I think there are many things that I would tell a new graduate student that I wish I knew when I was in my first year. The first thing would be don’t be afraid to experience failure everyone no matter how seasoned, will have experiments fail it is part of the nature of the beast. The second thing I would tell a new graduate student is don’t be afraid to try new things, many times when you get out of your comfort zone is when you are able to grow as a researcher and broaden your biology knowledge. The third thing I would tell a new graduate student is find hobbies that do not relate to your job because developing hobbies you enjoy will help keep you sane through the rigor of graduate school.
What attracted you to your major?
I was first interested in biology when I was a young child growing up in Alaska. My first love was nature and playing in the woods. I always had a great time participating in science fairs when I was younger. Then in high school I had my first microbiology class which I found extremely fascinating. This led me to pick microbiology as my major in undergraduate. I liked microbiology but upon coming to graduate school I wanted to venture outside of my comfort zone, and try something new. Dr. Menet’s laboratory offered me this opportunity as when I came I did not have a lot of molecular biology experience. So I have always had an attraction to biology and trying out different fields of biology to expand my knowledge.
What is your favorite word?
My favorite word is aliquot. I have started using it all the time. I remember seeing a meme that only scientists would use aliquot in a regular sentence, and there have been several occasions where I have caught myself doing this.
Tell us about a project or accomplishment that you consider to be the most significant in your career
I would consider getting my first scientific paper published my biggest accomplishment. For a long time I was unsure whether I would ever be able to get the data to make a publication. Then once I had the data it seemed that I would not be able to find a journal that would accept my publication, however this last March it was finally accepted which was a little over a year from the first submission to the publication. So in the end it made me realize that all my hard work was worth it, and I was able to achieve a publication that I am very proud of.
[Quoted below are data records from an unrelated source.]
(* ===== verification/Decode.v ===== *)
(** * Decode: the JSON decoder (package encoding/json)

    [json.Unmarshal(js, &pairs)] with [var pairs map[string]interface{}]
    (lines 57-58).  The package is not part of the sources.  The text is
    read by [JsonText.parse]; this file turns the tree into what the
    decoder stores in an [interface{}] ([to_iface]: [nil], [bool],
    [float64], [string], slices and maps, a member given twice keeping
    its later value) and into the map of the program ([unmarshal_pairs]:
    an object fills the map, [null] leaves it nil, any other value is an
    error).  [go_json] is the decoder as an instance of [Json.JsonPkg],
    for which every theorem on the program holds.

    A number is converted to the nearest float64, ties to even
    ([float_of_decimal]); a number beyond the range of float64 is an
    error of the decoder. *)

From Stdlib Require Import ZArith Lia SpecFloat.
From Stdlib.Strings Require Import Byte.
From S2P Require Import Prelude Json JsonText.

#[local] Open Scope Z_scope.

(** ** Conversion to the values of an [interface{}] *)

(** The number a sequence of digits stands for, after [acc]. *)
Fixpoint digits_value (ds : bytes) (acc : Z) : Z :=
  match ds with
  | [] => acc
  | b :: ds' => digits_value ds' (acc * 10 + (Z_of_byte b - 48))
  end.

(** The float64 nearest to [m * 10 ^ e], ties to even, as
    [strconv.ParseFloat] gives it.  A value beyond the largest float64
    is the infinity; a quotient is rounded once, the bit below the
    quotient standing for what the division left. *)
Definition float_of_decimal (neg : bool) (m e : Z) : spec_float :=
  let sign z := if neg then - z else z in
  if m =? 0 then S754_zero neg
  else if 310 <=? Z.log2 m / 4 + e then S754_infinity neg
  else if (Z.log2 m + 1) / 3 + e <? -400 then S754_zero neg
  else if 0 <=? e then binary_normalize 53 1024 (sign (m * 10 ^ e)) 0 neg
  else
    let d := 10 ^ (- e) in
    let k := Z.max 0 (Z.log2 d - Z.log2 m + 56) in
    let q := (m * 2 ^ k) / d in
    let sticky := if (m * 2 ^ k) mod d =? 0 then 0 else 1 in
    binary_normalize 53 1024 (sign (2 * q + sticky)) (- (k + 1)) neg.

(** A number of the text as a float64; a number that is too large is
    an error of the decoder. *)
Definition number_float (n : number) : option spec_float :=
  let m := digits_value (num_int n ++ num_frac n) 0 in
  let x := match num_exp n with
           | Some (neg, ds) => if neg then - digits_value ds 0 else digits_value ds 0
           | None => 0
           end in
  match float_of_decimal (num_neg n) m (x - Z.of_nat (length (num_frac n))) with
  | S754_infinity _ => None
  | f => Some f
  end.


(** What [json.Unmarshal] stores in an [interface{}] for a value; a
    member given twice keeps the later value.  Nothing when a number is
    out of range. *)
Fixpoint to_iface (j : json) : option iface :=
  match j with
  | JNull => Some INil
  | JBool b => Some (IBool b)
  | JNumber n => INumber <$> number_float n
  | JString s => Some (IString s)
  | JArray l => IArray <$> mapM to_iface l
  | JObject l =>
      (fun kvs => IMap (list_to_map (reverse kvs))) <$>
      mapM (fun kv => pair kv.1 <$> to_iface kv.2) l
  end.

(** The name of a kind of value in the errors of the decoder. *)
Definition kind_name (j : json) : string :=
  match j with
  | JNull => "null"
  | JBool _ => "bool"
  | JNumber _ => "number"
  | JString _ => "string"
  | JArray _ => "array"
  | JObject _ => "object"
  end.

(** [json.Unmarshal(js, &pairs)] with [var pairs map[string]interface{}]
    (lines 57-58): the text must be one value; an object fills the map,
    [null] leaves it nil, any other value does not fit the type. *)
Definition unmarshal_pairs (js : bytes) : result (gmap string iface) :=
  match parse js with
  | Fail e => Fail ("invalid JSON: " +:+ e)
  | Ok JNull => Ok ∅
  | Ok (JObject l) =>
      match to_iface (JObject l) with
      | Some (IMap m) => Ok m
      | _ => Fail "json: cannot unmarshal number into Go value of type float64"
      end
  | Ok j =>
      Fail ("json: cannot unmarshal " +:+ kind_name j +:+
            " into Go value of type map[string]interface {}")
  end.

(** Package encoding/json as the decoder of the program. *)
Definition go_json : JsonPkg := {| unmarshal := unmarshal_pairs |}.

(** The value of a member of an object: that of its last occurrence. *)
Definition member (k : string) (l : list (string * json)) : option json :=
  assoc k (reverse l).

(** The names that are written between quotes as they are. *)
Definition plain (s : string) : bool :=
  forallb (fun b => negb (Byte.eqb b x22 || Byte.eqb b "\") && (32 <=? Z_of_byte b)%Z)
    (bytes_of_string s).

(** ** Lemmas *)

Section Decode.
Implicit Types (j : json) (l : list (string * json)) (m : gmap string iface) (k : string).

Lemma list_to_map_assoc {A} (kvs : list (string * A)) k :
  (list_to_map kvs : gmap string A) !! k = assoc k kvs.
Proof.
  induction kvs as [|[k' v] kvs IH]; simpl; [done|]. case_decide as Hk.
  - subst. by rewrite lookup_insert_eq.
  - by rewrite lookup_insert_ne.
Qed.

Lemma to_iface_string j s : to_iface j = Some (IString s) <-> j = JString s.
Proof.
  split; [|by intros ->]. destruct j; simpl; intros H; simplify_option_eq; done.
Qed.

Lemma assoc_converted l kvs k :
  Forall2 (fun kv kv' => pair kv.1 <$> to_iface kv.2 = Some kv') l kvs ->
  assoc k kvs = assoc k l ≫= to_iface.
Proof.
  induction 1 as [|[k1 v1] [k2 v2] l kvs Hx _ IH]; [done|].
  simpl in *. destruct (to_iface v1) as [v1'|] eqn:E; simplify_eq/=.
  case_decide; simpl; by rewrite ?E.
Qed.

(** The members of the map are the members of the object, converted. *)
Lemma to_iface_object l m k :
  to_iface (JObject l) = Some (IMap m) -> m !! k = member k l ≫= to_iface.
Proof.
  cbn [to_iface]. intros H. apply fmap_Some in H as (kvs & H & [= ->]).
  rewrite list_to_map_assoc. apply assoc_converted, Forall2_reverse. by apply mapM_Some.
Qed.

Lemma to_iface_object_is_map l : is_Some (to_iface (JObject l)) ->
  exists m, to_iface (JObject l) = Some (IMap m).
Proof. cbn [to_iface]. intros [v H]. apply fmap_Some in H as (kvs & -> & ->). by eexists. Qed.

(** What the decoder accepts. *)
Lemma unmarshal_pairs_Ok js m :
  unmarshal_pairs js = Ok m <->
  (parse js = Ok JNull /\ m = ∅) \/
  (exists l, parse js = Ok (JObject l) /\ to_iface (JObject l) = Some (IMap m)).
Proof.
  unfold unmarshal_pairs.
  destruct (parse js) as [[| | | | |l]|e]; try destruct (to_iface (JObject l)) as [[]|] eqn:E;
    (split; [intros ?; simplify_eq; eauto|intros [[? ?]|(? & ? & ?)]; by simplify_eq]).
Qed.


Lemma bytes_of_string_app (a b : string) :
  bytes_of_string (a +:+ b) = bytes_of_string a ++ bytes_of_string b.
Proof.
  unfold bytes_of_string, String.list_byte_of_string.
  induction a as [|c a IH]; simpl; [done|]. by rewrite IH.
Qed.

Lemma plain_escape (s : string) :
  plain s = true -> bytes_of_string s ≫= escape = bytes_of_string s.
Proof.
  unfold plain. induction (bytes_of_string s) as [|b bs IH]; [done|].
  cbn [forallb]. intros [[Hq Hc]%andb_prop Hbs]%andb_prop. rewrite bind_cons, IH by done.
  unfold escape. apply negb_true_iff in Hq. rewrite Hq.
  apply Z.leb_le in Hc. by rewrite (proj2 (Z.ltb_ge _ _) Hc).
Qed.

(** The text of a request is the text of its tree. *)
Lemma request_text_print (name : string) :
  plain name = true ->
  bytes_of_string (request_text name) = print (JObject [("request"%string, JString name)]).
Proof.
  intros H. unfold request_text. rewrite !bytes_of_string_app.
  cbn [print fmap list_fmap sep_by fst snd]. unfold quote.
  rewrite (plain_escape name H), (plain_escape "request" eq_refl).
  rewrite <- !app_assoc. cbn. by rewrite <- app_assoc.
Qed.

(** Reading a request: for every name that needs no escape, the
    decoder turns the text [{"request":"<name>"}] into the map that holds
    the name, as a string, under the key request. *)
Theorem unmarshal_request (name : string) :
  plain name = true ->
  unmarshal_pairs (bytes_of_string (request_text name)) = Ok {[ "request"%string := IString name ]}.
Proof.
  intros H. unfold unmarshal_pairs. by rewrite request_text_print, parse_print_Ok.
Qed.

(** C19: A text the decoder accepts is [null] or an object; the value the
    map holds under a key is the member of the object with that key that
    comes last in the text, converted. *)
Theorem unmarshal_pairs_member js m k :
  unmarshal_pairs js = Ok m ->
  (parse js = Ok JNull /\ m !! k = None) \/
  (exists l, parse js = Ok (JObject l) /\ m !! k = member k l ≫= to_iface).
Proof.
  intros [[? ->]|(l & ? & Hm)]%unmarshal_pairs_Ok; [by left|right].
  exists l. eauto using to_iface_object.
Qed.

(** A text that is not an object or [null] is an error of the decoder:
    an array, a string, a number and a boolean do not fit the map, and a
    text that is not JSON is refused. *)
Theorem unmarshal_pairs_rejects js :
  (forall l, parse js <> Ok (JObject l)) -> parse js <> Ok JNull ->
  exists e, unmarshal_pairs js = Fail e.
Proof.
  unfold unmarshal_pairs. intros Hobj Hnull.
  destruct (parse js) as [[| | | | |l]|e]; [done|by eexists..|by destruct (Hobj l)|by eexists].
Qed.

End Decode.

(** ** Witnesses and examples *)

Lemma unmarshal_request_witness :
  unmarshal_pairs (bytes_of_string (request_text "active checks"))
    = Ok {[ "request"%string := IString "active checks" ]}.
Proof. by apply (unmarshal_request "active checks"). Defined.

Lemma unmarshal_pairs_member_witness :
  (parse (bytes_of_string (request_text "ping")) = Ok JNull /\
   ({[ "request"%string := IString "ping" ]} : gmap string iface) !! "request"%string = None) \/
  (exists l, parse (bytes_of_string (request_text "ping")) = Ok (JObject l) /\
             ({[ "request"%string := IString "ping" ]} : gmap string iface) !! "request"%string
               = member "request" l ≫= to_iface).
Proof. by apply (unmarshal_pairs_member (bytes_of_string (request_text "ping"))). Defined.

Lemma unmarshal_pairs_rejects_witness :
  exists e, unmarshal_pairs (bytes_of_string "not-json") = Fail e.
Proof. by apply (unmarshal_pairs_rejects (bytes_of_string "not-json")). Defined.

(** The decoder agrees with the table of documents the examples of the
    other files use. *)
Example go_json_sample :
  Forall (fun js => unmarshal (JsonPkg:=go_json) js = unmarshal (JsonPkg:=sample_json) js)
    (bytes_of_string <$>
       [request_text "active checks"; request_text "ping"; "{}"; "null"]%string).
Proof. repeat apply Forall_cons_2; try apply Forall_nil_2; by vm_compute. Qed.

(** Texts that are the request for the active checks as well: blanks,
    escapes, further members, and a member given twice, whose later
    value counts. *)
Example unmarshal_variants :
  Forall (fun s => unmarshal_pairs (bytes_of_string s) ≫= (fun m => Ok (m !! "request"%string))
                   = Ok (Some (IString "active checks")))
    [ " { " +:+ dq +:+ "request" +:+ dq +:+ " : " +:+ dq +:+ "active checks" +:+ dq +:+ " } ";
      "{" +:+ dq +:+ "request" +:+ dq +:+ ":" +:+ dq +:+ "\u0061ctive\u0020checks" +:+ dq +:+ "}";
      "{" +:+ dq +:+ "host" +:+ dq +:+ ":[1,2.5e3,null]," +:+ dq +:+ "request" +:+ dq +:+ ":"
          +:+ dq +:+ "active checks" +:+ dq +:+ "}";
      "{" +:+ dq +:+ "request" +:+ dq +:+ ":1," +:+ dq +:+ "request" +:+ dq +:+ ":"
          +:+ dq +:+ "active checks" +:+ dq +:+ "}" ]%string.
Proof. repeat apply Forall_cons_2; try apply Forall_nil_2; by vm_compute. Qed.

(** Texts that are refused: an array, a bare string, an object that is
    not closed, an object with a number beyond the range of float64. *)
Example unmarshal_refused :
  Forall (fun s => is_ok (unmarshal_pairs (bytes_of_string s)) = false)
    [ "[1]"; dq +:+ "active checks" +:+ dq;
      "{" +:+ dq +:+ "request" +:+ dq +:+ ":" +:+ dq +:+ "active checks" +:+ dq;
      "{" +:+ dq +:+ "request" +:+ dq +:+ ":" +:+ dq +:+ "active checks" +:+ dq +:+ ","
          +:+ dq +:+ "n" +:+ dq +:+ ":1e999}" ]%string.
Proof. repeat apply Forall_cons_2; try apply Forall_nil_2; by vm_compute. Qed.

(** Numbers as float64: a tenth, the largest float64, the smallest
    positive one, a tie that goes to the even neighbour, and a number
    that is too large. *)
Example number_float_values :
  (fun s => scan_number (bytes_of_string s) ≫= fun r => number_float r.1) <$>
    ["0.1"; "1.7976931348623157e308"; "5e-324"; "9007199254740993"; "1e309"; "-0"]%string
  = [ Some (S754_finite false 7205759403792794 (-56));
      Some (S754_finite false 9007199254740991 971);
      Some (S754_finite false 1 (-1074));
      Some (S754_finite false 4503599627370496 1);
      None;
      Some (S754_zero true) ].
Proof. by vm_compute. Qed.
What characteristics do you prize most in a colleague?
There are many things about my colleagues that I am very fond of, I have the best labmates. I am happy that I know I can count on them to tell me like it is. It always makes me happy to see how to can all be so independent and still work together to collaborate on projects. I know that without my labmates and boss that I would not have been able to achieve any of my accomplishments by myself. Another great thing about my colleagues is that we can laugh and have a good time and be relaxed and have fun while we work, which makes for a great atmosphere.
What is on your bookshelf?
Most of my reading these days is scientific papers, but I do occasionally find time to read books for enjoyment. I prefer fantasy books like Lord of the Rings, Gulliver’s travels, the Chronicles of Narnia. I also like to read anything by George Orwell. I prefer his non-fiction books like Homage to Catalonia, Down and Out in Paris and London, and The Road to Wigan Pier. For the most part I do prefer fantasy books, I think creativity and imagination are something that should never be lost.